George can play in 2 styles, bold style with probability $p_b$ of winning, and loses otherwise.

Cautious in which he draws with probability $p_c$, and loses otherwise.

If a game is tied after 2 matches, it keeps going until someone wins. George will play boldly in such tie-breakers.

  1. Find the probability player George wins both games given bold style ? This is $p_b^2$ correct?

  2. Find probability George wins playing cautious in both games 1 and 2 ? This can only be done such that Tie game 1, Tie game 2 and wins game three using bold. $p_c \cdot p_c \cdot pb$.

  3. Assume that $p_b$ is $<0.5$, (so George is the worse player). Show that if George adopts strategy C. above, that for some values of $p_b$ and $p_c$ , he can win more often than not.

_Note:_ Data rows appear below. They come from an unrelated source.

Lemma decode_loop_spec out :
  length out = (64 * (n * s))%nat -> Z.of_nat s <= 2 ^ 23 ->
  exists out' outo off, for_loop s 0 (fun _ => decode_stripe n inv inp) (out, 0%nat, 0) =
      Some (out', outo, off) /\ length out' = length out /\
    forall c i q t, (c < s)%nat -> (i < n)%nat -> (q < 8)%nat ->
      elem out' (c * n + i) q t = row_sum i c n q t.
Proof.
  intros Ho Hsz.
  destruct (for_loop_inv (fun k '(o, outo, off) => outo = (64 * (k * n))%nat /\ ((k < s)%nat -> off = 512 * Z.of_nat k) /\
      length o = length out /\
      forall c i q t, (c < k)%nat -> (i < n)%nat -> (q < 8)%nat ->
        elem o (c * n + i) q t = row_sum i c n q t)
    (fun _ => decode_stripe n inv inp) s 0 (out, 0%nat, 0))
    as ([[o outo] off] & Hr & _ & _ & Hl & Hsum).
  - split_and!; (done || lia).
  - intros k [[o outo] off] Hk (-> & Hoff & Hl & Hsum).
    rewrite Hoff by lia. destruct (decode_stripe_spec k o) as (o' & -> & Hl' & Hother & He); [lia|lia|].
    eexists. split; [done|]. split_and!; [lia| |congruence|].
    { intros Hks. rewrite uwrap_small by (unfold in_u; lia). lia. }
    intros c i q t Hc Hi Hq.
    destruct (decide (c = k)) as [->|]; [by apply He|]. rewrite Hother by nia. apply Hsum; (done || lia).
  - by exists o, outo, off.
Qed.

End decode.

(** ** The round trip *)

(** What the fragments of the rows hold, and that encoding gives them. *)

Definition encodes (columns s : nat) (data buf : list Z) (r : Z) (f : list Z) : Prop :=
  ec_method_encode (512 * Z.of_nat (columns * s)) (Z.of_nat columns) r data buf
    = Some (512 * Z.of_nat s, f) /\ length f = (64 * s)%nat /\
  forall j i t, (j < s)%nat -> (i < 8)%nat ->
    elem f j i t = horner (r + 1) columns (fun b => elem data (j * columns + b) i t).

Lemma encodes_all columns s data buf rows :
  (0 < columns <= 16)%nat -> Z.of_nat s < 2 ^ 32 ->
  length data = (64 * (columns * s))%nat -> length buf = (64 * s)%nat ->
  Forall (fun r => 0 <= r < 255) rows ->
  exists frags, Forall2 (encodes columns s data buf) rows frags.
Proof.
  intros Hc Hs Hd Hb Hr. induction Hr as [|r rows Hr _ [frags IH]]; [by exists []|].
  destruct (encode_spec columns (r + 1) r data buf s) as (f & Hf);
    [done|unfold nonzero; lia|lia|done|done|done|]. exists (f :: frags). by constructor.
Qed.

Section roundtrip.
Variable columns s : nat.
Variable data buf : list Z.
Variable rows : list Z.
Variable frags : list (list Z).
Hypothesis Hrows : length rows = columns.
Hypothesis Hf : Forall2 (encodes columns s data buf) rows frags.
Hypothesis Hrange : Forall (fun r => 0 <= r < 255) rows.

(** The point of fragment [a]. *)

Definition point (a : nat) : Z := default 0 (rows !! a) + 1.

Lemma point_lookup a : (a < columns)%nat -> rows !! a = Some (point a - 1).
Proof.
  intros Ha. unfold point. destruct (lookup_lt_is_Some_2 rows a) as [r Hr]; [lia|]. rewrite Hr. cbn.
  f_equal. lia.
Qed.

Lemma point_nonzero a : (a < columns)%nat -> nonzero (point a).
Proof.
  intros Ha. pose proof (Forall_lookup_1 _ _ _ _ Hrange (point_lookup a Ha)) as H. cbn in H.
  unfold nonzero. lia.
Qed.

Lemma frags_length : length frags = columns.
Proof. by rewrite <- (Forall2_length _ _ _ Hf). Qed.

Lemma frags_lookup b f : frags !! b = Some f -> length f = (64 * s)%nat.
Proof. intros Hb. destruct (Forall2_lookup_r _ _ _ _ _ Hf Hb) as (r & _ & _ & Hlen & _). done. Qed.
Lemma subtract_parts sum x :
  valid sum -> valid x -> fl_start sum <= fl_start x -> fl_end x <= fl_end sum ->
  parts sum x (subtract_locks sum x).
Proof.
  intros [Vs1 Vs2] [Vx1 Vx2] Hs He. unfold subtract_locks.
  destruct ((fl_start sum =? fl_start x) && (fl_end sum =? fl_end x)) eqn:Hall.
  { apply andb_true_iff in Hall as [E1%Z.eqb_eq E2%Z.eqb_eq]. by apply parts_all; try done; split. }
  destruct ((fl_start sum <? fl_start x) && (fl_end x <? fl_end sum)) eqn:Hin.
  { apply andb_true_iff in Hin as [E1%Z.ltb_lt E2%Z.ltb_lt]. rewrite !i64_small by lia.
    apply (parts_some sum x [_] [_]); cbn [app].
    - repeat constructor; cbn; lia.
    - intros b. unfold covers. split.
      + intros Hb. destruct (Z.lt_ge_cases b (fl_start x)); [right|destruct (Z.lt_ge_cases (fl_end x) b);
          [right|left; lia]].
        * eexists. split; [apply list_elem_of_here|]. cbn. lia.
        * eexists. split; [apply list_elem_of_further, list_elem_of_here|]. cbn. lia.
      + intros [Hb|(y & Hy & Hb)]; [lia|].
        apply elem_of_cons in Hy as [->|[->|[]%elem_of_nil]%elem_of_cons]; cbn in Hb; lia.
    - intros y b Hy Hb. unfold covers in *.
      apply elem_of_cons in Hy as [->|[->|[]%elem_of_nil]%elem_of_cons]; cbn in Hb; lia. }
  destruct (Z.eqb_spec (fl_start x) (fl_start sum)) as [E|E].
  { assert (fl_end x < fl_end sum) by (destruct (Z.eqb_spec (fl_start sum) (fl_start x)); [|lia];
      destruct (Z.eqb_spec (fl_end sum) (fl_end x)); [done|lia]). rewrite i64_small by lia.
    apply (parts_some sum x [_] []); rewrite ?app_nil_r; cbn [app].
    - repeat constructor; cbn; lia.
    - intros b. unfold covers. split.
      + intros Hb. destruct (Z.lt_ge_cases (fl_end x) b); [right|left; lia].
        eexists. split; [apply list_elem_of_here|]. cbn. lia.
      + intros [Hb|(y & [->|[]%elem_of_nil]%elem_of_cons & Hb)]; cbn in *; lia.
    - intros y b [->|[]%elem_of_nil]%elem_of_cons Hb; unfold covers in *; cbn in *; lia. }
  destruct (Z.eqb_spec (fl_end x) (fl_end sum)) as [E'|E'].
  { rewrite i64_small by lia. apply (parts_some sum x [_] []); rewrite ?app_nil_r; cbn [app].
    - repeat constructor; cbn; lia.
    - intros b. unfold covers. split.
      + intros Hb. destruct (Z.lt_ge_cases b (fl_start x)); [right|left; lia].
        eexists. split; [apply list_elem_of_here|]. cbn. lia.
      + intros [Hb|(y & [->|[]%elem_of_nil]%elem_of_cons & Hb)]; cbn in *; lia.
    - intros y b [->|[]%elem_of_nil]%elem_of_cons Hb; unfold covers in *; cbn in *; lia. }
  exfalso. apply andb_false_iff in Hin as [Hin%Z.ltb_ge|Hin%Z.ltb_ge]; lia.
Qed.

(** ** Termination

    Every lock is weighed by the points of a list [E] that it covers; all ends
    of locks are in [E]. A turn of the recursion removes a lock that overlaps
    the inserted one, and together the locks of the list and those still to be
    inserted get lighter. *)

Definition cnt (l : posix_lock) (e : Z) : Z := Z.b2z ((fl_start l <=? e) && (e <=? fl_end l)).

Definition weight (E : list Z) (l : posix_lock) : Z := foldr (fun e n => cnt l e + n) 0 E.

Definition total (E : list Z) (L : list posix_lock) : Z := foldr (fun l n => weight E l + n) 0 L.

Definition ends_in (E : list Z) (l : posix_lock) : Prop := fl_start l ∈ E /\ fl_end l + 1 ∈ E.

Lemma cnt_range l e : 0 <= cnt l e <= 1.
Proof. unfold cnt. destruct (_ && _); cbn; lia. Qed.

Lemma weight_range E l : 0 <= weight E l <= Z.of_nat (length E).
Proof.
  induction E as [|e E IH]; cbn [weight foldr length]; [lia|]. fold (weight E l).
  pose proof (cnt_range l e). lia.
Qed.

Lemma weight_pos E l : valid l -> ends_in E l -> 1 <= weight E l.
Proof.
  intros [Hv _] [Hs _]. induction E as [|e E IH]; [by apply elem_of_nil in Hs|].
  cbn [weight foldr]. fold (weight E l). pose proof (cnt_range l e).
  apply elem_of_cons in Hs as [<-|Hs]; [|specialize (IH Hs); lia].
  pose proof (weight_range E l). unfold cnt. rewrite !(proj2 (Z.leb_le _ _)) by lia. cbn. lia.
Qed.

Lemma weight_same E l l' :
  fl_start l = fl_start l' -> fl_end l = fl_end l' -> weight E l = weight E l'.
Proof. intros H H'. unfold weight, cnt. by rewrite H, H'. Qed.

Lemma total_app E L L' : total E (L ++ L') = total E L + total E L'.
Proof. induction L as [|l L IH]; cbn [total foldr app]; [done|]. fold (total E (L ++ L')) (total E L). lia. Qed.

Lemma total_range E L : 0 <= total E L <= Z.of_nat (length L * length E).
Proof.
  induction L as [|l L IH]; cbn [total foldr length]; [lia|]. fold (total E L).
  pose proof (weight_range E l). lia.
Qed.

Ltac cnt_tac :=
  unfold cnt, set_type, set_range; cbn [fl_start fl_end];
  repeat match goal with |- context [?a <=? ?b] => destruct (Z.leb_spec a b) end; cbn; lia.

How do you explain his being able to end up at an advantage?

    I am having trouble with part 3.
    if we assume for game 1 George plays bold then we have the outcomes (win,tie) which counts as a win. George can have (lose (by bold playing), win (by bold)). but this is a Lose,Win which results in a draw outcome. If he starts playing cautious, then he can win using the outcome Tie,Tie, Win (by bold). so the total outcomes i think are $p_b*p_c$ + $p_c*p_c*p_b$.

A bit stuck here on the 3rd part. any help appreciated.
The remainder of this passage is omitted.